EYFS Policies and Procedures

Ofsted do not prescribe a way of writing Policies and Procedures, so it really is a matter of personal choice. My Policies and Procedures are in alphabetical order because that is the way I find easiest to set them out.

While written Policies and Procedures (apart from Complaints and Safeguarding) are not a statutory requirement of the EYFS for childminders, it is a requirement that you share your day-to-day working procedures and ethos with parents and passing Ofsted inspectors. 

 

Statutory Policies and Procedures - Safeguarding and Child Protection including missing child procedure, failure to collect procedure, an explanation of the action to be taken in the event of an allegation being made against a member of staff and the use of mobile phones and cameras in the setting ... and Complaints.

 

Non-statutory - but very useful - Policies and Procedures include…

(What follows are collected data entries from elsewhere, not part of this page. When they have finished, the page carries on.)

#[export] Instance meanwhile_preorder : PreOrder meanwhile.
Proof. split; [by intros d; split | intros d1 d2 d3 [] []; split; [by etrans | by etrans | auto]]. Qed.

Definition steady : Prop := forall M : machine, meanwhile (database M) (database (others M)).

Lemma meanwhile_transaction d d' : transaction d d' -> ledger_recall_cursor d' = ledger_recall_cursor d -> meanwhile d d'.
Proof. intros Ht E. split; [by apply rtc_once | by rewrite E | unfold windowed; by rewrite E]. Qed.

(** ** The clock *)

(** What the clock reads, and the machine after it was read. *)
Definition reads (M : machine) (t : Z) : Prop := parse_instant (clock (world M)).2 = Some t.
Definition tick (M : machine) : machine := {| database := database M; trust := trust M; world := (clock (world M)).1 |}.

Lemma timestamp_run (M : machine) t : reads M t -> _trusted_timestamp M = (tick M, Ok (micro_text t)).
Proof.
  unfold reads, _trusted_timestamp, tick. intros H. unfold mbind, st_bind, now_text.
  destruct (clock (world M)) as [w s]. cbn [fst snd] in *. unfold contract, st_lift, check_instant. by rewrite H.
Qed.

Lemma trusted_timestamp_ok (M M' : machine) now : _trusted_timestamp M = (M', Ok now) ->
  exists t, reads M t /\ in_range t /\ now = micro_text t /\ M' = tick M.
Proof.
  unfold reads, _trusted_timestamp, tick, mbind, st_bind, now_text. destruct (clock (world M)) as [w s]. cbn [fst snd].
  unfold contract, st_lift, check_instant. destruct (parse_instant s) as [t|] eqn:E; [|done]. cbn. intros [= <- <-].
  exists t. split; [done|]. split; [by eapply parse_instant_range | done].
Qed.

Lemma instant_value_run (M : machine) s t : parse_instant s = Some t -> _instant_value s M = (M, Ok t).
Proof. intros H. unfold _instant_value, mbind, st_bind, contract, st_lift, check_instant. by rewrite H. Qed.

Lemma okp_timestamp (M : machine) (Q : machine -> string -> Prop) :
  (forall t, reads M t -> in_range t -> Q (tick M) (micro_text t)) -> okp _trusted_timestamp M Q.
Proof. intros H M' now E. apply trusted_timestamp_ok in E as (t & Hr & Ht & -> & ->). by apply H. Qed.

Lemma window_run (M : machine) t : in_range t -> in_range (t + TTL) ->
  _continuation_window (micro_text t) M = (M, Ok (instant_text t, instant_text (t + TTL))).
Proof.
  intros Ht He. unfold _continuation_window. rewrite (st_bind_run _ _ _ _ _ (instant_value_run M _ _ (parse_micro_text t Ht))).
  unfold mbind, st_bind, st_lift, add_delta. by rewrite decide_True.
Qed.

Lemma window_ok (M M' : machine) t p : in_range t -> _continuation_window (micro_text t) M = (M', Ok p) ->
  M' = M /\ in_range (t + TTL) /\ p = (instant_text t, instant_text (t + TTL)).
Proof.
  intros Ht. unfold _continuation_window. rewrite (st_bind_run _ _ _ _ _ (instant_value_run M _ _ (parse_micro_text t Ht))).
  unfold mbind, st_bind, st_lift, add_delta. fold TTL. case_decide as He; [|done]. cbn. by intros [= <- <-].
Qed.
(** ** Cursors *)

(** The row says: the recall of [b] resumes after [m]; its state digest is [s]. *)
Record position (b : binding) (m s : string) (r : cursor_row) : Prop := {
  position_workspace : cu_workspace r = rb_workspace b;
  position_cut : cu_sequence r = rb_cut b;
  position_after : cu_after r = m;
  position_digest : cu_state_digest r = s;
  position_state : s = _cursor_state_digest (rb_workspace b) (rb_cut b) m;
}.

#[export] Instance position_dec b m s r : Decision (position b m s r).
Proof.
  refine (cast_if (decide (cu_workspace r = rb_workspace b /\ cu_sequence r = rb_cut b /\ cu_after r = m /\
    cu_state_digest r = s /\ s = _cursor_state_digest (rb_workspace b) (rb_cut b) m)));
    [destruct_and!; by split | intros []; tauto].
Defined.

Lemma position_eqb b m r : let s := _cursor_state_digest (rb_workspace b) (rb_cut b) m in
  String.eqb (cu_workspace r) (rb_workspace b) && String.eqb (cu_sequence r) (rb_cut b) && String.eqb (cu_state_digest r) s &&
  String.eqb (cu_after r) m = true <-> position b m s r.
Proof. intros s. rewrite !andb_true_iff, !String.eqb_eq. split; [by intros [[[]]]; split | by intros []]. Qed.

Definition recorded (b : binding) (m : string) (cursor : string * string) (d : ledger_db) : Prop :=
  exists r, ledger_recall_cursor d !! cursor.1 = Some r /\ position b m cursor.2 r.

Lemma meanwhile_recorded b m cursor d d' : meanwhile d d' -> recorded b m cursor d -> recorded b m cursor d'.
Proof. intros [_ H _] (r & Hr & Hp). exists r. split; [|done]. by eapply lookup_weaken. Qed.

Lemma meanwhile_insert d h r t : in_range t -> in_range (t + TTL) -> ledger_recall_cursor d !! h = None ->
  cu_recorded r = instant_text t -> cu_expires r = instant_text (t + TTL) ->
  meanwhile d (put_cursors (<[h := r]> (ledger_recall_cursor d)) d).
Proof.
  intros Ht He Hn Hr Hx. split; [apply rtc_once, tx_elsewhere; by split | by apply insert_subseteq|].
  intros Hw h' r' Hl. cbn in Hl. apply lookup_insert_Some in Hl as [[<- <-]|[_ Hl]]; [|by eapply Hw].
  exists t. unfold window. rewrite Hr, Hx. split; by apply parse_instant_text.
Qed.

·         Behaviour management policy and procedure including information about biting and bullying

·         Emergency evacuation procedures

·         Equality of opportunity policy - this might also include accessibility and admissions information

·         Medication administration policy and procedure

 

Other important policies and procedures

There will be other policies and procedures that you want to write which are related directly to the way you run your business. They will also help you to show Ofsted that you are running your business effectively.  Here is my list of important policies and procedures - yours might be different because our businesses are unique to us…

·         Accident and injury procedures;

·         Confidentiality policy;

·         Fees policy;

·         Health and safety policy including information about risk assessment, alcohol and substances (including smoking) etc;

·         Healthy living including meals, nutrition, exercise, healthy eating etc;

·         Illness and infection procedures including exclusion information;

·         Working with other settings policy;

·         Working with parents policy.

 

It can be easy to get carried away and write too many policies and procedures which are never read because they are too wordy.  You need to use a common sense approach – what do you want to say about your business and the way you intend to run it?

 

I ask parents to sign (on my permissions form) to say they have read and understood my policies and procedures. I also ask for their input when I am rewriting them.